Pages

Tuesday, June 9, 2009

Provider Participation in Medicaid: All Over the Map

The other day, the media gave good coverage to a report by a Dallas consulting firm, Merritt Hawkins, which surveyed waiting times for specialists in U.S. urban areas. Reporters were shocked to see waiting times measured in weeks, but in Canada, the waiting times are months. Look at the Fraser Institute’s latest waiting time survey (2008): 36.7 weeks for orthopaedic, 16.1 weeks for gynecologic, 12.5 weeks for internist, 7.3 weeks for cardiovascular, etc. And these are not for the operations: These waiting times are from the date your primary-care doc refers you until your first consultation with the specialist.

In the Merritt Hawkins survey, waiting times average about three weeks!

What the media generally ignored was doctors' participation in state Medicaid programs: It is all over the map. Overall, 55% of surveyed doctors reported participating in Medicaid, but there is huge variation across cities, and differences between the recent results and those from five years ago.
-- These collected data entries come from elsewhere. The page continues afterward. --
(* ===== verification/TlsListener.v ===== *)
(** * The TLS listener

    [tls_listener_model] of [src/tls/listener.cpp]: connections of the lower
    listener are shaken hands with, a bounded number at a time and each in a
    bounded time, and handed out when that is done.  Connections are numbered as
    they come; what their handshakes report is an input, which may come within
    [accept]. *)

From S2P Require Import Prelude Text TlsState.

Open Scope nat_scope.

Record listener_options := ListenerOptions { handshake_timeout : Z; max_pending_handshakes : nat }.

Inductive listener_event :=
| le_listen | le_close
| le_timer_start (id : nat) | le_timer_close (id : nat)
| le_handshake (id : nat) | le_stream_close (id : nat)
| le_accepted (id : nat) | le_failed (id : nat) (code : error_code) | le_error (code : error_code).

(** [running]: the handshakes that are active; [timers]: those with a timer. *)
Record tls_listener := TlsListener {
  on_accept : bool;
  closing : bool;
  pending : list nat;
  timers : list nat;
  running : list nat;
  next : nat;
  history : list listener_event
}.

Definition new_listener : tls_listener := TlsListener false false [] [] [] 0 [].

Definition happen (e : listener_event) (s : tls_listener) : tls_listener :=
  TlsListener (on_accept s) (closing s) (pending s) (timers s) (running s) (next s) (history s ++ [e]).
Definition set_pending (x : list nat) (s : tls_listener) : tls_listener :=
  TlsListener (on_accept s) (closing s) x (timers s) (running s) (next s) (history s).
Definition set_timers (x : list nat) (s : tls_listener) : tls_listener :=
  TlsListener (on_accept s) (closing s) (pending s) x (running s) (next s) (history s).
Definition set_running (x : list nat) (s : tls_listener) : tls_listener :=
  TlsListener (on_accept s) (closing s) (pending s) (timers s) x (next s) (history s).

Definition without (id : nat) (l : list nat) : list nat := List.filter (λ i, negb (Nat.eqb i id)) l.
Definition mem (id : nat) (l : list nat) : bool := existsb (Nat.eqb id) l.

(** A handshake reports a stream, or an error. *)
Definition handshake_report : Type := option error_code.

Section operations.
(** [closes]: whether the callback closes the listener. *)
Context (options : listener_options) (closes : list listener_event → listener_event → bool).

Definition close_timer (id : nat) (s : tls_listener) : tls_listener :=
  if mem id (timers s) then happen (le_timer_close id) (set_timers (without id (timers s)) s) else s.

(** What is left of [finish_handshake] before the callback. *)
Definition settle (id : nat) (s : tls_listener) : tls_listener :=
  let s := close_timer id s in set_pending (without id (pending s)) s.

(** [operation.cancel] of a closing listener: the handshake reports, which tells
    nobody. *)
Definition cancel_closing (s : tls_listener) (id : nat) : tls_listener :=
  let s := close_timer id s in
  if mem id (running s) then settle id (happen (le_handshake id) (set_running (without id (running s)) s)) else s.

Definition close (s : tls_listener) : tls_listener :=
  if closing s then s
  else
    let ids := pending s in
    let s := happen le_close (TlsListener (on_accept s) true [] (timers s) (running s) (next s) (history s)) in
    foldl cancel_closing s ids.

(** [on_accept_]. *)
Definition emit (e : listener_event) (s : tls_listener) : tls_listener :=
  let s := happen e s in if closes (history s) e then close s else s.

Definition finish_handshake (id : nat) (r : handshake_report) (s : tls_listener) : tls_listener :=
  let s := settle id s in
  if closing s || negb (on_accept s) then s
  else emit match r with Some code => le_failed id code | None => le_accepted id end s.

Definition start_timeout (id : nat) (s : tls_listener) : tls_listener :=
  if (handshake_timeout options <=? 0)%Z then s else happen (le_timer_start id) (set_timers (timers s ++ [id]) s).

(** A connection, or an error of the lower listener; [within]: what the handshake
    reports before [accept] returns. *)
Definition on_lower_accept (failure : option error_code) (within : option handshake_report) (s : tls_listener) : tls_listener :=
  if closing s || negb (on_accept s) then s
  else
    match failure with
    | Some code => emit (le_error code) s
    | None =>
      let id := next s in
      let s := TlsListener (on_accept s) (closing s) (pending s) (timers s) (running s) (S id) (history s) in
      if max_pending_handshakes options <=? length (pending s) then
        emit (le_failed id (tls_code pending_handshake_limit)) (happen (le_stream_close id) s)
      else
        let s := start_timeout id (set_pending (pending s ++ [id]) s) in
        match within with
        | Some r => finish_handshake id r (happen (le_handshake id) s)
        | None => set_running (running s ++ [id]) s
        end
    end.

Definition listen (s : tls_listener) : tls_listener :=
  happen le_listen (TlsListener true (closing s) (pending s) (timers s) (running s) (next s) (history s)).

(** The handshake reports, once. *)
Definition on_handshake (id : nat) (r : handshake_report) (s : tls_listener) : tls_listener :=
  if mem id (running s) then finish_handshake id r (happen (le_handshake id) (set_running (without id (running s)) s)) else s.

Definition on_timer (id : nat) (s : tls_listener) : tls_listener :=
  if mem id (timers s) then on_handshake id (Some (tls_code tls_timeout)) (close_timer id s) else s.

Inductive listener_op :=
| lo_listen | lo_accept (failure : option error_code) (within : option handshake_report) | lo_handshake (id : nat) (r : handshake_report)
| lo_timer (id : nat) | lo_close.

Definition run_listener_op (s : tls_listener) (op : listener_op) : tls_listener :=
  match op with
  | lo_listen => listen s
  | lo_accept failure within => on_lower_accept failure within s
  | lo_handshake id r => on_handshake id r s
  | lo_timer id => on_timer id s
  | lo_close => close s
  end.

Definition run_listener (ops : list listener_op) : tls_listener := foldl run_listener_op new_listener ops.
End operations.

(** * What the TLS listener promises *)

Open Scope nat_scope.

(** ** Parts of a history *)

Definition finished (h : list listener_event) : list nat := flat_map (λ e, match e with le_handshake id => [id] | _ => [] end) h.
Definition rejected (h : list listener_event) : list nat := flat_map (λ e, match e with le_stream_close id => [id] | _ => [] end) h.
Definition told (h : list listener_event) : list nat := flat_map (λ e, match e with le_accepted id | le_failed id _ => [id] | _ => [] end) h.
Definition started_timers (h : list listener_event) : list nat := flat_map (λ e, match e with le_timer_start id => [id] | _ => [] end) h.
Definition closed_timers (h : list listener_event) : list nat := flat_map (λ e, match e with le_timer_close id => [id] | _ => [] end) h.
Definition is_close (e : listener_event) : bool := match e with le_close => true | _ => false end.
Definition tells (e : listener_event) : bool := match e with le_accepted _ | le_failed _ _ | le_error _ | le_close => true | _ => false end.

Ltac parts := unfold finished, rejected, told, started_timers, closed_timers in *; rewrite ?flat_map_snoc, ?app_nil_r in *; cbn [app] in *.

Lemma mem_spec id l : mem id l = true ↔ id ∈ l.
Proof.
  unfold mem. rewrite existsb_exists. split; [intros (x & H & E)|intros H; exists id; split; [by apply list_elem_of_In|apply Nat.eqb_refl]].
  apply Nat.eqb_eq in E as ->. by apply list_elem_of_In.
Qed.

Lemma mem_false id l : mem id l = false ↔ id ∉ l.
Proof. rewrite <-mem_spec. by destruct (mem id l). Qed.

Lemma without_absent id l : id ∉ l → without id l = l.
Proof.
  unfold without. induction l as [|i l IH]; [done|]. rewrite not_elem_of_cons. intros [H1 H2]. cbn. destruct (Nat.eqb_spec i id); [congruence|]. cbn. by rewrite IH.
Qed.

Lemma without_present id l : NoDup l → id ∈ l → l ≡ₚ id :: without id l.
Proof.
  unfold without. induction l as [|i l IH]; [by intros _ ?%elem_of_nil|]. intros [Hni Hn]%NoDup_cons. cbn. destruct (Nat.eqb_spec i id) as [->|Hne]; cbn.
  - intros _. f_equiv. by rewrite (without_absent id l Hni : List.filter _ l = l).
  - intros [->|H]%elem_of_cons; [done|]. rewrite (IH Hn H) at 1. apply perm_swap.
Qed.

Lemma without_in id i l : i ∈ without id l ↔ i ∈ l ∧ i ≠ id.
Proof. unfold without. rewrite list_elem_of_In, filter_In, <-list_elem_of_In, negb_true_iff, Nat.eqb_neq. done. Qed.

Section invariant.
Context (options : listener_options) (closes : list listener_event → listener_event → bool).
Implicit Types s : tls_listener.

(** What holds while the listener closes, too. *)
Record account s : Prop := {
  ac_ids : List.seq 0 (next s) ≡ₚ running s ++ finished (history s) ++ rejected (history s);
  ac_told : told (history s) ⊆+ finished (history s) ++ rejected (history s);
  ac_timers : started_timers (history s) ≡ₚ timers s ++ closed_timers (history s);
  ac_timers_in : ∀ id, id ∈ timers s → id ∈ running s;
  ac_timers_once : NoDup (timers s);
  ac_after : never_after is_close tells (history s)
}.

Record listener_inv s : Prop := {
  li_account : account s;
  li_live : closing s = false → pending s = running s ∧ told (history s) ≡ₚ finished (history s) ++ rejected (history s) ∧ none_marked is_close (history s);
  li_closed : closing s = true → pending s = [] ∧ running s = [] ∧ timers s = [];
  li_limit : length (pending s) ≤ max_pending_handshakes options;
  li_accept : on_accept s = false → next s = 0
}.

Lemma new_inv : listener_inv new_listener.
Proof. constructor; [constructor|..]; try done; [constructor|apply Nat.le_0_l]. Qed.

Lemma running_nodup s : account s → NoDup (running s).
Proof.
  intros []. assert (H : NoDup (List.seq 0 (next s))) by apply NoDup_ListNoDup, List.seq_NoDup. rewrite ac_ids0 in H. by apply NoDup_app in H as [H _].
Qed.

(** ** Closing *)

Lemma without_nodup id l : NoDup l → NoDup (without id l).
Proof. intros H. apply NoDup_ListNoDup, List.NoDup_filter, NoDup_ListNoDup, H. Qed.

(** A handshake ends: its timer is closed and it runs no more. *)
Lemma end_account id s s' es :
  account s → id ∈ running s → running s' = without id (running s) → timers s' = without id (timers s) → next s' = next s →
  history s' = history s ++ es → es ≡ₚ le_handshake id :: (if mem id (timers s) then [le_timer_close id] else []) → account s'.
Proof.
  intros Ha Hin Hr Ht Hne Hh Hes. pose proof (running_nodup s Ha) as Hn. destruct Ha. pose proof (without_present id _ Hn Hin) as Hp.
  assert (Hi : List.seq 0 (next s) ≡ₚ without id (running s) ++ (finished (history s) ++ [id]) ++ rejected (history s)).
  { rewrite ac_ids0, Hp at 1. cbn. rewrite <-app_assoc. cbn. rewrite Permutation_middle. f_equiv. apply Permutation_middle. }
  assert (Hto : told (history s) ⊆+ (finished (history s) ++ [id]) ++ rejected (history s)).
  { rewrite ac_told0. apply submseteq_app; [apply submseteq_inserts_r|]; done. }
  assert (Hx : finished (history s') = finished (history s) ++ [id] ∧ rejected (history s') = rejected (history s) ∧ told (history s') = told (history s) ∧
    started_timers (history s') = started_timers (history s) ∧ closed_timers (history s') = closed_timers (history s) ++ (if mem id (timers s) then [id] else []) ∧
    never_after is_close tells (history s')).
  { rewrite Hh. destruct (mem id (timers s)).
    - assert (es = [le_handshake id; le_timer_close id] ∨ es = [le_timer_close id; le_handshake id]) as [-> | ->] by (apply Permutation_length_2_inv; by symmetry).
      all: parts; rewrite !flat_map_app; cbn; rewrite ?app_nil_r; split_and!; try done; apply never_after_app; [done|by apply never_after_harmless|by left].
    - apply Permutation_singleton_r in Hes as ->. parts. split_and!; try done. apply never_after_snoc; auto. }
  destruct Hx as (Hx1 & Hx2 & Hx3 & Hx4 & Hx5 & Hx6).
  constructor; rewrite ?Hr, ?Ht, ?Hne, ?Hx1, ?Hx2, ?Hx3, ?Hx4, ?Hx5; try done.
  - rewrite ac_timers0. destruct (mem id (timers s)) eqn:Em; [apply mem_spec in Em|apply mem_false in Em].
    + rewrite (without_present id (timers s)) at 1 by done. cbn. rewrite app_assoc. apply Permutation_cons_append.
    + by rewrite (without_absent id (timers s)), app_nil_r.
  - intros i [H1 H2]%without_in. apply without_in. auto.
  - by apply without_nodup.
Qed.

Lemma close_timer_same id s :
  let s' := close_timer id s in
  running s' = running s ∧ timers s' = without id (timers s) ∧ next s' = next s ∧ pending s' = pending s ∧ closing s' = closing s ∧
  on_accept s' = on_accept s ∧ history s' = history s ++ (if mem id (timers s) then [le_timer_close id] else []).
Proof.
  unfold close_timer. destruct (mem id (timers s)) eqn:Em; [by split_and!|]. apply mem_false in Em. rewrite without_absent by done. by rewrite app_nil_r.
Qed.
For example, 11% of surveyed cardiologists in Boston reported accepting Medicaid patients n 2004, versus 100% in 2009. On the other hand, 80% of Philadelphia cardiologists reported Medicaid participation in 2004, but only 8% did in 2009!

This remarkable instability is hard to understand. It indicates that Medicaid is out-of-control, changing reimbursement policies erratically and dramatically. It's certainly no model for health reform.